Cette autobiographie est pleine de révélations et d'enseignements curieux. En soulevant d'une main hardie le voile qui recouvrait sa vie l'auteur a répandu un jour nouveau sur ses écrits. Désormais on saura par quelles affinités mystérieuses son éducation (si l'on peut employer ce mot à propos de Mme Georges Sand), a réagi sur ses idées et déteint sur ses ouvrages.
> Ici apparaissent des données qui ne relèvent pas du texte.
(** X2. A batch returned by [sample] is the transposition of the transitions
    drawn by [random.sample]: the requested size lies between 0 and the
    length of the buffer, at least one transition was drawn, the five
    columns have one entry per drawn transition, and entry [i] of each
    column belongs to the [i]-th drawn transition. *)
Theorem X2_sample_columns_correspond (rb : ReplayBuffer) (k : Z) (g g' : rng)
  (b : batch) :
  ReplayBuffer.sample rb k g = (g', Ok b) ->
  0 <= k <= Z.of_nat (ReplayBuffer.len rb)
  /\ exists drawn,
       random_sample g (rb_buffer rb) (Z.to_nat k) = (drawn, g')
       /\ drawn <> []
       /\ zip5 (b_states b) (b_actions b) (b_rewards b) (b_next_states b)
            (b_dones b) = drawn
       /\ length (b_states b) = length drawn
       /\ length (b_actions b) = length drawn
       /\ length (b_rewards b) = length drawn
       /\ length (b_next_states b) = length drawn
       /\ length (b_dones b) = length drawn.
Proof.
  unfold ReplayBuffer.sample.
  destruct (Z.ltb_spec k 0) as [|Hk]; [discriminate|].
  destruct (Z.ltb_spec (Z.of_nat (ReplayBuffer.len rb)) k) as [|Hlen];
    [discriminate|]. simpl.
  destruct (random_sample g (rb_buffer rb) (Z.to_nat k)) as [drawn g1] eqn:Hd.
  destruct drawn as [|t drawn]; [discriminate|].
  intros [= <- <-]. split; [lia|].
  exists (t :: drawn). split; [reflexivity|]. split; [discriminate|].
  split; [apply unzip5_zip5|].
  unfold ReplayBuffer.unzip5. cbn [b_states b_actions b_rewards b_next_states b_dones].
  by rewrite !length_map.
Qed.

(** X3. A sample of size zero or less never yields a batch: a negative
    size is refused by [random.sample], and the empty draw of size zero
    cannot be unpacked into five columns; both raise ValueError. *)
Theorem X3_sample_of_nothing_raises (rb : ReplayBuffer) (k : Z) (g : rng) :
  k <= 0 ->
  fst (random_sample g (rb_buffer rb) 0) = [] ->
  snd (ReplayBuffer.sample rb k g) = Raise ValueError.
Proof.
  intros Hk Hempty. unfold ReplayBuffer.sample.
  destruct (Z.ltb_spec k 0) as [|Hk0]; [reflexivity|].
  destruct (Z.ltb_spec (Z.of_nat (ReplayBuffer.len rb)) k) as [|Hlen];
    [reflexivity|].
  assert (k = 0) as -> by lia. change (Z.to_nat 0) with 0%nat.
  destruct (random_sample g (rb_buffer rb) 0) as [drawn g1]. simpl in Hempty.
  subst drawn. reflexivity.
Qed.

End StoreAndSampleFacts.

Lemma X1_witness :
  let a := example_agent 0 4 3 in
  let a' := foldl (@RLTradingAgent.store_experience example_torch) a [tr 1; tr 2] in
  (ReplayBuffer.len (@RLTradingAgent.replay_buffer example_torch a)
   <= rb_maxlen (@RLTradingAgent.replay_buffer example_torch a))%nat
  /\ rb_buffer (@RLTradingAgent.replay_buffer example_torch a') = [tr 1; tr 2].
Proof.
  intros a a'. split; [exact (Nat.le_0_l _)|].
  apply (@X1_store_experience_keeps_recent example_torch a [tr 1; tr 2]).
  exact (Nat.le_0_l _).
Defined.

Lemma X2_witness :
  exists b,
    @ReplayBuffer.sample example_random
      (ReplayBuffer.push_all (ReplayBuffer.new 3) [tr 1; tr 2; tr 3; tr 4]) 2 0%nat
    = (1%nat, Ok b)
    /\ b_actions b = [2; 3].
Proof.
  eexists. split; [reflexivity|].
  destruct (@X2_sample_columns_correspond example_random
              (ReplayBuffer.push_all (ReplayBuffer.new 3) [tr 1; tr 2; tr 3; tr 4])
              2 0%nat 1%nat _ eq_refl) as (_ & drawn & _ & _ & _ & _ & _ & _ & _ & _).
  reflexivity.
Defined.

Lemma X3_witness :
  snd (@ReplayBuffer.sample example_random
         (ReplayBuffer.push_all (ReplayBuffer.new 3) [tr 1; tr 2]) 0 0%nat)
  = Raise ValueError.
Proof.
  apply (@X3_sample_of_nothing_raises example_random); [lia | reflexivity].
Defined.


(** ** Action indices *)

Section IndexFacts.
Import StateEncoder TradingEnvironment.

Lemma py_index_nonneg {A} (l : list A) (i : Z) :
  0 <= i < Z.of_nat (length l) ->
  exists x, l !! Z.to_nat i = Some x /\ py_index l i = Ok x.
Proof.
  intros Hi. unfold py_index.
  rewrite !(proj2 (Z.ltb_ge i 0)) by lia. cbv zeta iota.
  rewrite ?(proj2 (Z.ltb_ge i 0)) by lia.
  rewrite (proj2 (Z.leb_gt (Z.of_nat (length l)) i)) by lia. simpl.
  destruct (l !! Z.to_nat i) as [x|] eqn:Hx; [eauto|].
  apply lookup_ge_None in Hx. lia.
Qed.

Lemma py_index_negative {A} (l : list A) (i : Z) :
  - Z.of_nat (length l) <= i < 0 ->
  py_index l i = py_index l (i + Z.of_nat (length l)).
Proof.
  intros Hi. unfold py_index.
  rewrite (proj2 (Z.ltb_lt i 0)) by lia. cbv zeta iota.
  rewrite !(proj2 (Z.ltb_ge (i + Z.of_nat (length l)) 0)) by lia. reflexivity.
Qed.

Lemma py_index_out_of_range {A} (l : list A) (i : Z) :
  i < - Z.of_nat (length l) \/ Z.of_nat (length l) <= i ->
  py_index l i = Raise IndexError.
Proof.
  intros Hi. unfold py_index.
  destruct (Z.lt_ge_cases i 0).
  - rewrite (proj2 (Z.ltb_lt i 0)) by lia. cbv zeta iota.
    by rewrite (proj2 (Z.ltb_lt (i + Z.of_nat (length l)) 0)) by lia.
  - rewrite !(proj2 (Z.ltb_ge i 0)) by lia. cbv zeta iota.
    rewrite ?(proj2 (Z.ltb_ge i 0)) by lia.
    by rewrite (proj2 (Z.leb_le (Z.of_nat (length l)) i)) by lia.
Qed.

(** X4. [decode_action] indexes a Python list: with three actions the
    indices 0, 1, 2 are BUY, HOLD, SELL, an index from -3 to -1 counts from
    the end and decodes like the index plus 3, and every other index raises
    IndexError; the same holds for the five names and -5 to 4; with any
    other number of actions every index decodes to HOLD. *)
Theorem X4_decode_action_indexing :
  (decode_action 0 3 = Ok "BUY" /\ decode_action 1 3 = Ok "HOLD"
   /\ decode_action 2 3 = Ok "SELL")
  /\ (forall a, -3 <= a < 0 -> decode_action a 3 = decode_action (a + 3) 3)
  /\ (forall a, a < -3 \/ 3 <= a -> decode_action a 3 = Raise IndexError)
  /\ (forall a, 0 <= a < 5 ->
      decode_action a 5
      = Ok (nth (Z.to_nat a) ["STRONG_BUY"; "BUY"; "HOLD"; "SELL"; "STRONG_SELL"] ""))
  /\ (forall a, -5 <= a < 0 -> decode_action a 5 = decode_action (a + 5) 5)
  /\ (forall a, a < -5 \/ 5 <= a -> decode_action a 5 = Raise IndexError)
  /\ (forall a n, n <> 3 -> n <> 5 -> decode_action a n = Ok "HOLD").
Proof.
  split; [repeat split|].
  split. { intros a Ha. unfold decode_action. simpl (3 =? 3).
           cbv iota. by apply (py_index_negative ["BUY"; "HOLD"; "SELL"]). }
  split. { intros a Ha. unfold decode_action. simpl (3 =? 3).
           cbv iota. by apply (py_index_out_of_range ["BUY"; "HOLD"; "SELL"]). }
  split. { intros a Ha.
           assert (a = 0 \/ a = 1 \/ a = 2 \/ a = 3 \/ a = 4) as Hcases by lia.
           destruct Hcases as [-> | [-> | [-> | [-> | ->]]]]; reflexivity. }
  split. { intros a Ha. unfold decode_action. simpl (5 =? 3). simpl (5 =? 5).
           cbv iota.
           by apply (py_index_negative
                       ["STRONG_BUY"; "BUY"; "HOLD"; "SELL"; "STRONG_SELL"]). }
  split. { intros a Ha. unfold decode_action. simpl (5 =? 3). simpl (5 =? 5).
           cbv iota.
           by apply (py_index_out_of_range
                       ["STRONG_BUY"; "BUY"; "HOLD"; "SELL"; "STRONG_SELL"]). }
  intros a n H3 H5. unfold decode_action.
  destruct (Z.eqb_spec n 3); [done|]. by destruct (Z.eqb_spec n 5).
Qed.

(** The environment a stock step leaves when it does nothing but count. *)
Lemma step_counts_only (env : TradingEnvironment) st :
  set_agent_state st (set_current_step (current_step env + 1) env)
  = mkEnv (state_dim env) (reward_calculator env) (initial_capital env)
      (max_steps env) (current_step env + 1) (capital env) (position env)
      (entry_price env) st (trade_history env) (action_space_n env).
Proof. reflexivity. Qed.

(** X5. In an environment with its three actions, a stock step with an index
    below -3 or above 2 raises IndexError after the step counter has
    advanced and the report mapping has been replaced, the rest of the
    episode state being untouched; an index from -3 to -1 is accepted and
    acts exactly as the index plus 3, so that -1 sells and -3 buys. *)
Theorem X5_step_action_index (env : TradingEnvironment) (a : Z)
  (st : gmap string pyval) (price : Q) :
  action_space_n env = 3 ->
  ((a < -3 \/ 3 <= a) ->
   step env a st price
   = (set_agent_state st (set_current_step (current_step env + 1) env),
      Raise IndexError))
  /\ (-3 <= a < 0 -> step env a st price = step env (a + 3) st price).
Proof.
  intros Hn. split.
  - intros Ha. unfold step.
    destruct env as [d rc ic ms cs cap pos ep ast th asn]. simpl in *. subst asn.
    unfold decode_action. simpl (3 =? 3). cbv iota.
    by rewrite (py_index_out_of_range ["BUY"; "HOLD"; "SELL"] a Ha).
  - intros Ha. unfold step.
    destruct env as [d rc ic ms cs cap pos ep ast th asn]. simpl in *. subst asn.
    unfold decode_action. simpl (3 =? 3). cbv iota.
    by rewrite (py_index_negative ["BUY"; "HOLD"; "SELL"] a Ha).
Qed.

End IndexFacts.

Lemma X5_witness :
  action_space_n example_env = 3
  /\ snd (TradingEnvironment.step example_env 7 ∅ 100) = Raise IndexError
  /\ current_step (fst (TradingEnvironment.step example_env 7 ∅ 100)) = 1
  /\ TradingEnvironment.step example_env (-3) ∅ 100
     = TradingEnvironment.step example_env 0 ∅ 100.
Proof.
  destruct (X5_step_action_index example_env 7 ∅ 100 eq_refl) as [Hout _].
  destruct (X5_step_action_index example_env (-3) ∅ 100 eq_refl) as [_ Hneg].
  split; [reflexivity|].
  rewrite (Hout ltac:(lia)). split; [reflexivity|]. split; [reflexivity|].
  exact (Hneg ltac:(lia)).
Defined.


(** ** The episode state machine over any sequence of calls *)

Section StateMachineFacts.
Import TradingEnvironment.

(** What a stock step leaves: the environment with only the counter and the
    reports updated, or a position opened while flat, or a position closed
    while long at a non-zero entry price. *)
Lemma step_cases (env : TradingEnvironment) a st price :
  let counted := set_agent_state st (set_current_step (current_step env + 1) env) in
  fst (step env a st price) = counted
  \/ (position env = 0
      /\ fst (step env a st price) = set_entry_price price (set_position 1 counted))
  \/ (position env = 1 /\ Qeq_bool (entry_price env) 0 = false
      /\ exists reward,
           let pnl := ((price - entry_price env) / entry_price env * capital env)%Q in
           fst (step env a st price)
           = set_entry_price 0
               (set_position 0
                  (set_trade_history
                     (trade_history env
                      ++ [StockTrade (entry_price env) price pnl reward])
                     (set_capital (capital env + pnl)%Q counted)))).
Proof.
  intros counted. subst counted. unfold step.
  destruct env as [d rc ic ms cs cap pos ep ast th asn]. simpl.
  destruct (StateEncoder.decode_action a asn) as [s|]; [|by left].
  unfold execute. simpl.
  destruct (bool_decide (s = "BUY") && (pos =? 0)) eqn:Hbuy.
  { right. left. apply andb_prop in Hbuy. destruct Hbuy as [_ Hp%Z.eqb_eq].
    split; [done|]. simpl; by destruct (StateEncoder.encode d st). }
  destruct (bool_decide (s = "SELL") && (pos =? 1)) eqn:Hsell.
  2:{ left. simpl; by destruct (StateEncoder.encode d st). }
  apply andb_prop in Hsell. destruct Hsell as [_ Hp%Z.eqb_eq].
  destruct (RewardCalculator.calculate_reward rc "BUY" ep price 1 None)
    as [reward|]; [|by left].
  unfold py_div. destruct (Qeq_bool ep 0) eqn:Hz; [by left|].
  right. right. split; [done|]. split; [done|]. exists reward.
  simpl; by destruct (StateEncoder.encode d st).
Qed.

(** What an options step leaves, whether or not it returns. *)
Lemma step_options_fst (env : TradingEnvironment) a st strategy premium pnl
  max_loss greeks :
  exists reward,
    fst (step_options env a st strategy premium pnl max_loss greeks)
    = set_trade_history
        (trade_history env ++ [OptionsTrade strategy premium pnl reward greeks])
        (set_capital (capital env + pnl)%Q
           (set_agent_state st (set_current_step (current_step env + 1) env))).
Proof.
  unfold step_options.
  destruct env as [d rc ic ms cs cap pos ep ast th asn]. simpl.
  destruct (calculate_options_reward_returns rc (if a =? 0 then "BUY" else "SELL")
              strategy premium pnl max_loss greeks) as [reward ->].
  exists reward. simpl. by destruct (StateEncoder.encode d st).
Qed.

(** X6. Whatever sequence of [reset], [step] and [step_options] calls a
    constructed environment has gone through, returning or raising: the
    position is flat or long, never short; a flat position has entry price
    0; the action space has three actions; the step counter is not negative
    and the trade history has at most as many records as the counter
    counts. *)
Theorem X6_position_invariant (env : TradingEnvironment) :
  reachable env ->
  (position env = 0 \/ position env = 1)
  /\ (position env = 0 -> entry_price env = 0%Q)
  /\ action_space_n env = 3
  /\ 0 <= current_step env
  /\ Z.of_nat (length (trade_history env)) <= current_step env.
Proof.
  induction 1 as [d rc ic ms | e new_state _ IH | e a st price _ IH
                 | e a st strategy premium pnl max_loss greeks _ IH].
  - simpl. auto with lia.
  - destruct (reset_state e new_state)
      as (Hcs & _ & Hp & Hep & Hth & _ & _ & _ & _ & Hn).
    destruct IH as (_ & _ & IHn & _).
    rewrite Hcs, Hp, Hth, Hn. simpl. auto with lia.
  - destruct IH as (IHp & IHe & IHn & IHc & IHt).
    destruct (step_cases e a st price) as [-> | [[Hp ->] | (Hp & Hz & reward & ->)]];
      destruct e as [d rc ic ms cs cap pos ep ast th asn]; simpl in *.
    + repeat split; auto with lia.
    + repeat split; auto with lia.
    + rewrite length_app. simpl. repeat split; auto with lia.
  - destruct IH as (IHp & IHe & IHn & IHc & IHt).
    destruct (step_options_fst e a st strategy premium pnl max_loss greeks)
      as [reward ->].
    destruct e as [d rc ic ms cs cap pos ep ast th asn]; simpl in *.
    rewrite length_app. simpl. repeat split; auto with lia.
Qed.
L'auteur d'Indiana est l'implacable adversaire de toutes les lois sociales. Mais l'indissolubilité du mariage, ce fondement de la famille et de la société, a surtout le privilége d'enflammer sa haine. C'est là ce qui la distingue, ce qui constitue en quelque sorte son individualité, au milieu des romanciers de notre époque. Son nom rappelle tout ce que le libertinage le plus effréné a pu imaginer d'odieux contre les saintes lois de la famille.

L'Histoire de ma vie nous fait saisir le rapport secret qui existe entre ses préoccupations et ses destinées. En observant le milieu où elle a vécu, on comprend mieux ses haines, et l'on mesure plus justement le degré d'autorité qu'elle doit avoir dans les choses qui touchent à la famille et à la société.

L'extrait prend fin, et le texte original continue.